## Aim of the exercise
Below are some records. How many of their lines contain the string "lxor"? Answer with the number alone.

## Data

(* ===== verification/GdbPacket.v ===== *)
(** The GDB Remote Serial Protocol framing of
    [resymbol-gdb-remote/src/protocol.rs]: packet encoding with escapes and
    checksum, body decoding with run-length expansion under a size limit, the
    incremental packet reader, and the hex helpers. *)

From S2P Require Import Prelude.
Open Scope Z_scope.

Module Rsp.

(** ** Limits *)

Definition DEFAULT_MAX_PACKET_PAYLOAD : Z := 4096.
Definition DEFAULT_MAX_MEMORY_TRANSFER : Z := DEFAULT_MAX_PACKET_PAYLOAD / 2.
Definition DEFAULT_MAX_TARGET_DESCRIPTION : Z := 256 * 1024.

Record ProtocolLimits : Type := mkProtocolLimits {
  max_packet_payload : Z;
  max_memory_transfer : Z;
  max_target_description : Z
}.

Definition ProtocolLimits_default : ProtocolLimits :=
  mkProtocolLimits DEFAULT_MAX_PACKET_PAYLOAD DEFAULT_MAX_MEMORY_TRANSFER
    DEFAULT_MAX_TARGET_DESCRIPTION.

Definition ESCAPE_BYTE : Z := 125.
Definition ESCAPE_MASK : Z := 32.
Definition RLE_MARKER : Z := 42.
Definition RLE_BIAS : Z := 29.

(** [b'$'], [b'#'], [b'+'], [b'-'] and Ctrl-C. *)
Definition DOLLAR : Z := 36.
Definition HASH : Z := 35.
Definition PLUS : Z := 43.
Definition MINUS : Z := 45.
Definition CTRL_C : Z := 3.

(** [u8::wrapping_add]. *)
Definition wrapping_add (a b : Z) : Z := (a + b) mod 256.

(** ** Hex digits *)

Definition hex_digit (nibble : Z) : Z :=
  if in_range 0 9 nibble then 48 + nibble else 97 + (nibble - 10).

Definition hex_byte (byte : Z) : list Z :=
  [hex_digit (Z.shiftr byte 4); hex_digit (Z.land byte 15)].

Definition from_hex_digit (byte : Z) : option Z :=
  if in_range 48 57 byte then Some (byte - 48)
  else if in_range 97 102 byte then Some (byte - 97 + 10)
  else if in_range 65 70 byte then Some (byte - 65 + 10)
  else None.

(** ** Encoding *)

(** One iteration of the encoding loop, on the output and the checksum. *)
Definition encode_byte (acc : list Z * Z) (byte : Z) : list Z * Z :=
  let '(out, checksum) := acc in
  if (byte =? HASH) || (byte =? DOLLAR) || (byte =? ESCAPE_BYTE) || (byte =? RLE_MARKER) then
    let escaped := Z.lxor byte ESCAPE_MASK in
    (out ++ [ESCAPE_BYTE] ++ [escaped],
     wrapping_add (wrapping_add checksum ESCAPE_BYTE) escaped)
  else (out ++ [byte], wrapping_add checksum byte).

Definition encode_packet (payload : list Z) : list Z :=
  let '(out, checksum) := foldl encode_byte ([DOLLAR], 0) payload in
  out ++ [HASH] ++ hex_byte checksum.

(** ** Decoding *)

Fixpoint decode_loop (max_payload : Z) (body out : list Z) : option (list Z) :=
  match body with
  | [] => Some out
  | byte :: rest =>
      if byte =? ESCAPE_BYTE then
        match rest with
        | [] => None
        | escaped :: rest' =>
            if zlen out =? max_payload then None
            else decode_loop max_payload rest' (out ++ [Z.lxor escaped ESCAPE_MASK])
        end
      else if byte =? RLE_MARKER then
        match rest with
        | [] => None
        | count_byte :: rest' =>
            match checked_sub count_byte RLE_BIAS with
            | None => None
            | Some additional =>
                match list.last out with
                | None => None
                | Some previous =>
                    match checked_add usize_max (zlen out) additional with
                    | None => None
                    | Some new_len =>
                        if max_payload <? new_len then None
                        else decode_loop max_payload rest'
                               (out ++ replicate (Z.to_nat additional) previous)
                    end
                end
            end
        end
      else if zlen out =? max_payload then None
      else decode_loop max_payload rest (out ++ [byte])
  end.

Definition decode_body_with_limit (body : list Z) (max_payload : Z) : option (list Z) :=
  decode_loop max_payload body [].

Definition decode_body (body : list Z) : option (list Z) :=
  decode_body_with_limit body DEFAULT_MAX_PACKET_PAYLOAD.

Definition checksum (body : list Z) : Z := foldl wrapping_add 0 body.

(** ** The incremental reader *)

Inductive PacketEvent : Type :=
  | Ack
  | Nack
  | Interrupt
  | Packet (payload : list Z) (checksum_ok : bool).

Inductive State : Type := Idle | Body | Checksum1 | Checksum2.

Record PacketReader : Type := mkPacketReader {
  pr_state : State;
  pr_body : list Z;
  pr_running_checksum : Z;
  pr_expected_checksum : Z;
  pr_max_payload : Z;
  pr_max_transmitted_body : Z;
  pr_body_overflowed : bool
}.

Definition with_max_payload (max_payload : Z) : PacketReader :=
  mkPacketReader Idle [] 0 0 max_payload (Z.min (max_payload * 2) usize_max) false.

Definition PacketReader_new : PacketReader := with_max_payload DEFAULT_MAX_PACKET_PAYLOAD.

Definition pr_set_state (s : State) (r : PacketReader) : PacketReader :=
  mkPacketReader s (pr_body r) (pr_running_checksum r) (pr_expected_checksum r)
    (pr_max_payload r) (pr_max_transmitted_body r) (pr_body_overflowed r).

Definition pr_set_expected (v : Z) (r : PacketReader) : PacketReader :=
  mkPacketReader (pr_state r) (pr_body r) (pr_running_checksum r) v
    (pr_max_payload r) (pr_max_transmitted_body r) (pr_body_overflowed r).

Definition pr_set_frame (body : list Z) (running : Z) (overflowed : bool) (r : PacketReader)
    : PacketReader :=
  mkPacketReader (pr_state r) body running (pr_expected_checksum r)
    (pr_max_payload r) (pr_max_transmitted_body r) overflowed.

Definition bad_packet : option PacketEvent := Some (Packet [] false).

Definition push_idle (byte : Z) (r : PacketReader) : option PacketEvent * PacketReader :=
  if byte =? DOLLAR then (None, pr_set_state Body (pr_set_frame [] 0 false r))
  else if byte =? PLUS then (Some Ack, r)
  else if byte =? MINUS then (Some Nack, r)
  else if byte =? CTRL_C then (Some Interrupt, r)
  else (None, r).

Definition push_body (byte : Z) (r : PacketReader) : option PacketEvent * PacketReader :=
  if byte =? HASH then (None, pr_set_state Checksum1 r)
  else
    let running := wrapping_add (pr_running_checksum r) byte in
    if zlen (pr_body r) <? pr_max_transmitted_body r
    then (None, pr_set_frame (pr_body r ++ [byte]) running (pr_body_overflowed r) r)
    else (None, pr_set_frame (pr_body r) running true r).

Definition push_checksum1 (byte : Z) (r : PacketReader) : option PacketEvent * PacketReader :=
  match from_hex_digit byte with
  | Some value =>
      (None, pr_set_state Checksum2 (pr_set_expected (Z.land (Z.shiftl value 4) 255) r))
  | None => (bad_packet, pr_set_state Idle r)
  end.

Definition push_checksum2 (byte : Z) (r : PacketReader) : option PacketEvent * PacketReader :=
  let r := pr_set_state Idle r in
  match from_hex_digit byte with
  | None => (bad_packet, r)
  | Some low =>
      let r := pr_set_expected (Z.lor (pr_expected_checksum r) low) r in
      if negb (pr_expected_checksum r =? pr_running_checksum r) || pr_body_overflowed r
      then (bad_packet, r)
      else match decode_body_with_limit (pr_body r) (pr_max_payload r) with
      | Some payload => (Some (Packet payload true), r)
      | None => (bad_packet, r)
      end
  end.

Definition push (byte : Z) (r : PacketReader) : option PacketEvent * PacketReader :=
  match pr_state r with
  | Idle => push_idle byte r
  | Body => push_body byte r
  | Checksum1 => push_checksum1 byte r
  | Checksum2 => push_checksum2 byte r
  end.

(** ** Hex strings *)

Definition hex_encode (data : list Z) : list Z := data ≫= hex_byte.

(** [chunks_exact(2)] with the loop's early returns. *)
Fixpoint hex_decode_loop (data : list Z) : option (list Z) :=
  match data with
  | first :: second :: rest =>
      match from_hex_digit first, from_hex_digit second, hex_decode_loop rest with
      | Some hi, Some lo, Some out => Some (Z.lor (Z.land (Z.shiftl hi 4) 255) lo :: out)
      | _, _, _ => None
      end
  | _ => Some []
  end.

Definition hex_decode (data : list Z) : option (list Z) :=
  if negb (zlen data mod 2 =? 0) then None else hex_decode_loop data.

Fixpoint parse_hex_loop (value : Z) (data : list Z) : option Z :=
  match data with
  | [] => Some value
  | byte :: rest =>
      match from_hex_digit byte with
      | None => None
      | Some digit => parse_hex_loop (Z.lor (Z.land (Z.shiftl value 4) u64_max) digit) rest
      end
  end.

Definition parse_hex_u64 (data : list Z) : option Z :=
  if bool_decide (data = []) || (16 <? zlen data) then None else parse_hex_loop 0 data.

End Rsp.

* * *

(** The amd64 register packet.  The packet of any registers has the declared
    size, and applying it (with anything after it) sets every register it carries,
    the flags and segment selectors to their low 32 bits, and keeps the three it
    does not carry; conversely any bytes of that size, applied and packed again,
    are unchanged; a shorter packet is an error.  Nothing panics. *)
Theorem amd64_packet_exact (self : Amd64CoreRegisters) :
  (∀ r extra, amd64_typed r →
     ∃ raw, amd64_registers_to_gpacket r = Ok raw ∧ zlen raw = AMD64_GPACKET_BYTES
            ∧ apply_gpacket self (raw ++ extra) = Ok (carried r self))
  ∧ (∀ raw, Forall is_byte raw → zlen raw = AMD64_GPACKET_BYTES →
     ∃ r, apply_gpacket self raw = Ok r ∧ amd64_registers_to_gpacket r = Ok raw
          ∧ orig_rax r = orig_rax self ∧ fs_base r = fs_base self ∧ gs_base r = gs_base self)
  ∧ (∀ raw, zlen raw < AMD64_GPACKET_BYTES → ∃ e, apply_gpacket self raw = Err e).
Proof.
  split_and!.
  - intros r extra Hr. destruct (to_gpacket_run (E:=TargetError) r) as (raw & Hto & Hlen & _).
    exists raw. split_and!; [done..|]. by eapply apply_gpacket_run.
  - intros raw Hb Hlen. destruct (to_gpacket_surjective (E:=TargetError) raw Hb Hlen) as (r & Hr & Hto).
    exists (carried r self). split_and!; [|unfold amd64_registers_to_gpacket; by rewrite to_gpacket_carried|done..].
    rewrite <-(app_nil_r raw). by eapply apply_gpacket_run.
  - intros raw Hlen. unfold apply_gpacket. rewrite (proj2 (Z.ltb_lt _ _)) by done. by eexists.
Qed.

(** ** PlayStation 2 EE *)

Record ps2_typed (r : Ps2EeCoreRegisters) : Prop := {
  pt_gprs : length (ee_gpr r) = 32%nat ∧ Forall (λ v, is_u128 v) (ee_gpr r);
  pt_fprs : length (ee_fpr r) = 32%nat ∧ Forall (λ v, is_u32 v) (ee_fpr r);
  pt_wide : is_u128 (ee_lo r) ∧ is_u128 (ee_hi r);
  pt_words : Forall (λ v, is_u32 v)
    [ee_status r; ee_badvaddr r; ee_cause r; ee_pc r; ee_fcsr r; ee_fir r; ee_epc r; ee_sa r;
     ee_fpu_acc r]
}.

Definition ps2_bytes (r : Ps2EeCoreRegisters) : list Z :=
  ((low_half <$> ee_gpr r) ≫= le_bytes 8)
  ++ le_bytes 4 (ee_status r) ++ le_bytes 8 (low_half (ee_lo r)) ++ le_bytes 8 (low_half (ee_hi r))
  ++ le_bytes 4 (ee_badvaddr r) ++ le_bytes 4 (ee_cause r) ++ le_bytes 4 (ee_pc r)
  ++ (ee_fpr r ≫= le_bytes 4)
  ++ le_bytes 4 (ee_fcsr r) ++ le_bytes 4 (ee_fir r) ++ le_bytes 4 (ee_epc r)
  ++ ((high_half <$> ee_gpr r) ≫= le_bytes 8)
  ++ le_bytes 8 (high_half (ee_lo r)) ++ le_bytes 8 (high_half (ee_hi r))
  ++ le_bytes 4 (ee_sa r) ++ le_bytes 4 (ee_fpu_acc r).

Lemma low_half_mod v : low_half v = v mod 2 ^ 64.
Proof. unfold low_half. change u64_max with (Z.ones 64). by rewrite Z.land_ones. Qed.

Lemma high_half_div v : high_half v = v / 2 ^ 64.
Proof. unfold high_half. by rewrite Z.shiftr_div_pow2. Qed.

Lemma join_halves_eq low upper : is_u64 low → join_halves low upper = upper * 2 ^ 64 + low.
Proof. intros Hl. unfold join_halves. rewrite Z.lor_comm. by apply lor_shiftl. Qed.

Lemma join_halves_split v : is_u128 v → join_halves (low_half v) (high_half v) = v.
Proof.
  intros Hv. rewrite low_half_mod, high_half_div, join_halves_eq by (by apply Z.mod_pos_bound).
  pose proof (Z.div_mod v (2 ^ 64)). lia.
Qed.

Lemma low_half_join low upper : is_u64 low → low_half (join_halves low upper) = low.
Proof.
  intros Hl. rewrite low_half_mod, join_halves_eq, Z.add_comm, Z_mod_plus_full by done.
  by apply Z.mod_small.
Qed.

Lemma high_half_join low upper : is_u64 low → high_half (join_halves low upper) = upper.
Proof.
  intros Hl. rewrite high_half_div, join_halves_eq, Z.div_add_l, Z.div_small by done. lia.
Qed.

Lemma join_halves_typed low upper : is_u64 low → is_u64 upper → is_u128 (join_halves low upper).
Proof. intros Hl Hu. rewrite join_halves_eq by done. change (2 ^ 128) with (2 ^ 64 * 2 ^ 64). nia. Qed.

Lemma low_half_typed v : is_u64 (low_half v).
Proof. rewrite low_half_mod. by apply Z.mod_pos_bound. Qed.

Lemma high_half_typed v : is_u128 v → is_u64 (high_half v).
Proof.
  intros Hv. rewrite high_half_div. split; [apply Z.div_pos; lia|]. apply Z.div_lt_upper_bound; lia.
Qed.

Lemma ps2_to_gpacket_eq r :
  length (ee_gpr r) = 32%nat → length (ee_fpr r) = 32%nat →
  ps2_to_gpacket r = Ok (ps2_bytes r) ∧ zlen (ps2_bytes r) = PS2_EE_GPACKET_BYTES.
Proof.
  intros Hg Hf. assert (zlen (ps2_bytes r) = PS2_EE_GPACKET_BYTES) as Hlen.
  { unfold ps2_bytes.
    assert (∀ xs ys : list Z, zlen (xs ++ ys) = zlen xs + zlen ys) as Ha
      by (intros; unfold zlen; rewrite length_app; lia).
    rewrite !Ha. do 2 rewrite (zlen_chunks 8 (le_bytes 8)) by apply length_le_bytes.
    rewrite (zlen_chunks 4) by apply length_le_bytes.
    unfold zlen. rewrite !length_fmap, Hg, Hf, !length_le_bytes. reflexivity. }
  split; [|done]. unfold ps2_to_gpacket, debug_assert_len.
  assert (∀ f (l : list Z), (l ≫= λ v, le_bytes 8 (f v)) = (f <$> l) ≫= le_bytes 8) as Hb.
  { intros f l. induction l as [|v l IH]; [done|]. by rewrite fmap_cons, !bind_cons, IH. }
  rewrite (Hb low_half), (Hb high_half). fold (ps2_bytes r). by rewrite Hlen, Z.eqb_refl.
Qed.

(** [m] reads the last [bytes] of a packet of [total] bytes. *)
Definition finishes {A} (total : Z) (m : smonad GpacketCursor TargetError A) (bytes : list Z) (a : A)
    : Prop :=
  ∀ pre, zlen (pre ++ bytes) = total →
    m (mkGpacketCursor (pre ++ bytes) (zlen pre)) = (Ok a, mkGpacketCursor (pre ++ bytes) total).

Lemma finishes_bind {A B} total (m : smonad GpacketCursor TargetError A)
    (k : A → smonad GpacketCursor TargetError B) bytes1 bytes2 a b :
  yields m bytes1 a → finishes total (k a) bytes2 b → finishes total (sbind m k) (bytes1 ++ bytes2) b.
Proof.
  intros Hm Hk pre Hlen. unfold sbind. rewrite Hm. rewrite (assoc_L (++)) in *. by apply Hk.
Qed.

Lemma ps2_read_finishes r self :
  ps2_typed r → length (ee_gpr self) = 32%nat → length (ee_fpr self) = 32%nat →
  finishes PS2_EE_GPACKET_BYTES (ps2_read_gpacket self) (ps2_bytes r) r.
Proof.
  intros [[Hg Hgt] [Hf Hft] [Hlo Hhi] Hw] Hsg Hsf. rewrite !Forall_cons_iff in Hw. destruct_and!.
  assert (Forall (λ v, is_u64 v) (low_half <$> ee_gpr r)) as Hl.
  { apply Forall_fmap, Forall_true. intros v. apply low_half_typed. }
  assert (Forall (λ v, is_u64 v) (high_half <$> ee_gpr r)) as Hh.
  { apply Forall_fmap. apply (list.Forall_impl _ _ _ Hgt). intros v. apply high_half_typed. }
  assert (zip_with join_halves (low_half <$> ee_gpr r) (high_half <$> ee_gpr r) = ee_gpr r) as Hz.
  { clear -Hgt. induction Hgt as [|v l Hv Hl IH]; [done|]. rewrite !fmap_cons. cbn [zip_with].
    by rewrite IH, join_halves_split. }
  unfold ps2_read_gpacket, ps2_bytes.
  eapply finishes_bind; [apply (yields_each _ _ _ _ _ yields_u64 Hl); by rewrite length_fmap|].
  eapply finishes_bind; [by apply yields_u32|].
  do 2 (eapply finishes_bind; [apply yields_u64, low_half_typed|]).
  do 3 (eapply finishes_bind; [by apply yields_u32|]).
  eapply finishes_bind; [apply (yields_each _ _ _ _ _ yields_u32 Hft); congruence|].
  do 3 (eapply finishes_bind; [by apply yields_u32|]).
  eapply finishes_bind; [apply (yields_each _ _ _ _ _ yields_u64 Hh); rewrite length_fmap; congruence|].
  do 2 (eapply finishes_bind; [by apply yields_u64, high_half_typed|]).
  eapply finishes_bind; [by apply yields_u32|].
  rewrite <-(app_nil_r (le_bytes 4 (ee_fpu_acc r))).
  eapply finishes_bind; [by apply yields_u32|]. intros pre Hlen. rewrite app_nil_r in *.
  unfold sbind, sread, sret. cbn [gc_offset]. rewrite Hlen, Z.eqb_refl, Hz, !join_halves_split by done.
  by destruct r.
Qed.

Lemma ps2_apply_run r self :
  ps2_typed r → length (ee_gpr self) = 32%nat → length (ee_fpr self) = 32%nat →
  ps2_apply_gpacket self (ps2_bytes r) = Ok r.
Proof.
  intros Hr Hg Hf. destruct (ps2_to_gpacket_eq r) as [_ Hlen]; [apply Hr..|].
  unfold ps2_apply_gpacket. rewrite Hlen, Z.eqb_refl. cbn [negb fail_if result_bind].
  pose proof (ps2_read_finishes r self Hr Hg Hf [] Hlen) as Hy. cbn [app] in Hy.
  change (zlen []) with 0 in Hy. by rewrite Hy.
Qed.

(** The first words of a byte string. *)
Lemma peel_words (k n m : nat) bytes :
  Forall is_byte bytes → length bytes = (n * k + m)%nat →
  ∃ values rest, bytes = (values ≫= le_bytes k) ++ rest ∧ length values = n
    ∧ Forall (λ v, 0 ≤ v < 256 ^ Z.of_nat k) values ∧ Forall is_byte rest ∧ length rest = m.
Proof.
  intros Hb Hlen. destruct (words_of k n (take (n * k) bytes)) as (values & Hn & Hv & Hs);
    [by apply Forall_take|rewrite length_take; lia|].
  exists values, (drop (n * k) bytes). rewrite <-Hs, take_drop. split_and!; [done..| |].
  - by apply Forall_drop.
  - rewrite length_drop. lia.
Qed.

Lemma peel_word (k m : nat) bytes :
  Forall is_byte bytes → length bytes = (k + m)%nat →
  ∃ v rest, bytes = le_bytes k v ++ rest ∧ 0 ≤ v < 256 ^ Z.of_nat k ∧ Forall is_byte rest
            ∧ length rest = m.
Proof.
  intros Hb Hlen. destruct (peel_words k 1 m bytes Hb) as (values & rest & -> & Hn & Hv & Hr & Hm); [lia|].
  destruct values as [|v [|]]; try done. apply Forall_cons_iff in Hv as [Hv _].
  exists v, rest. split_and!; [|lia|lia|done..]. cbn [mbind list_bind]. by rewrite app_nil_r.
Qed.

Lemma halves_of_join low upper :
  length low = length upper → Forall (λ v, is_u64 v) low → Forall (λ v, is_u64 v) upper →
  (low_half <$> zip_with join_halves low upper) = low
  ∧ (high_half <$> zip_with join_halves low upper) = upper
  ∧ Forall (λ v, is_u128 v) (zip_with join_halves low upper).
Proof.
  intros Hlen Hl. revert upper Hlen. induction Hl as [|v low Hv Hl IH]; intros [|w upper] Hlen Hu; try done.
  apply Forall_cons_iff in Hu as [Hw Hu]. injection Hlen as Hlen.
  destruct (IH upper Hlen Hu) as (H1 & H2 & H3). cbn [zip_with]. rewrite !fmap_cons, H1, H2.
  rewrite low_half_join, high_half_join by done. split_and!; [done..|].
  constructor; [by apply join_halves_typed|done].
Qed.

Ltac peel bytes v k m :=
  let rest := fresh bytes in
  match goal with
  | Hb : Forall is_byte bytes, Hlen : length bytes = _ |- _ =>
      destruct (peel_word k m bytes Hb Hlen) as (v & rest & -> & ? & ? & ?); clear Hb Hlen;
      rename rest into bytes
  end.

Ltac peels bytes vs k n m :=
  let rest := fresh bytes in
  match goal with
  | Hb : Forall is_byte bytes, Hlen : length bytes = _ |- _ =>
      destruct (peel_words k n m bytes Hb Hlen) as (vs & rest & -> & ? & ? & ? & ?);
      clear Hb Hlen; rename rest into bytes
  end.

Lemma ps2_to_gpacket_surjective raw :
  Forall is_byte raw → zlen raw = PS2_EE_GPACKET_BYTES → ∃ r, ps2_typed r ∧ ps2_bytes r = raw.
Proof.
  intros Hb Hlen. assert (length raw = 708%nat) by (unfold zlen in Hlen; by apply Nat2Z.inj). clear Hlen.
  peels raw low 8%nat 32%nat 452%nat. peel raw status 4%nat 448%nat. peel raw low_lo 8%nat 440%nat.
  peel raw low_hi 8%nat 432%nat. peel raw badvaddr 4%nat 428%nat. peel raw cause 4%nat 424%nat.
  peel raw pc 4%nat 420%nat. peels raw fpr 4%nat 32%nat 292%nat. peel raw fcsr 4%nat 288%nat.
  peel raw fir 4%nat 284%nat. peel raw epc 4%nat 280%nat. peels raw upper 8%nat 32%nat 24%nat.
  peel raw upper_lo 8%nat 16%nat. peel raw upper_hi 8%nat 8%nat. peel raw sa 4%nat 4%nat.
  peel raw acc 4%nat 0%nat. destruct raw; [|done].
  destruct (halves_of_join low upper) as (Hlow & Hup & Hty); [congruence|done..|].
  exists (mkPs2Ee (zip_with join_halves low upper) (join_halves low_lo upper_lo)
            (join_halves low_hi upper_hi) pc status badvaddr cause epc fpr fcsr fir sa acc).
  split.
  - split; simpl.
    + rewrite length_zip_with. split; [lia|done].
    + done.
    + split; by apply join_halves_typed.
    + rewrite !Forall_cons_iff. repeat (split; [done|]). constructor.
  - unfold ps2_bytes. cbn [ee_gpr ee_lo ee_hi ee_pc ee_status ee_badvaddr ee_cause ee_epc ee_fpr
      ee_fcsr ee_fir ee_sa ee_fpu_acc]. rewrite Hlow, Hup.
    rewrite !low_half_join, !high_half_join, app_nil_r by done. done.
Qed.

## Exercise solution
2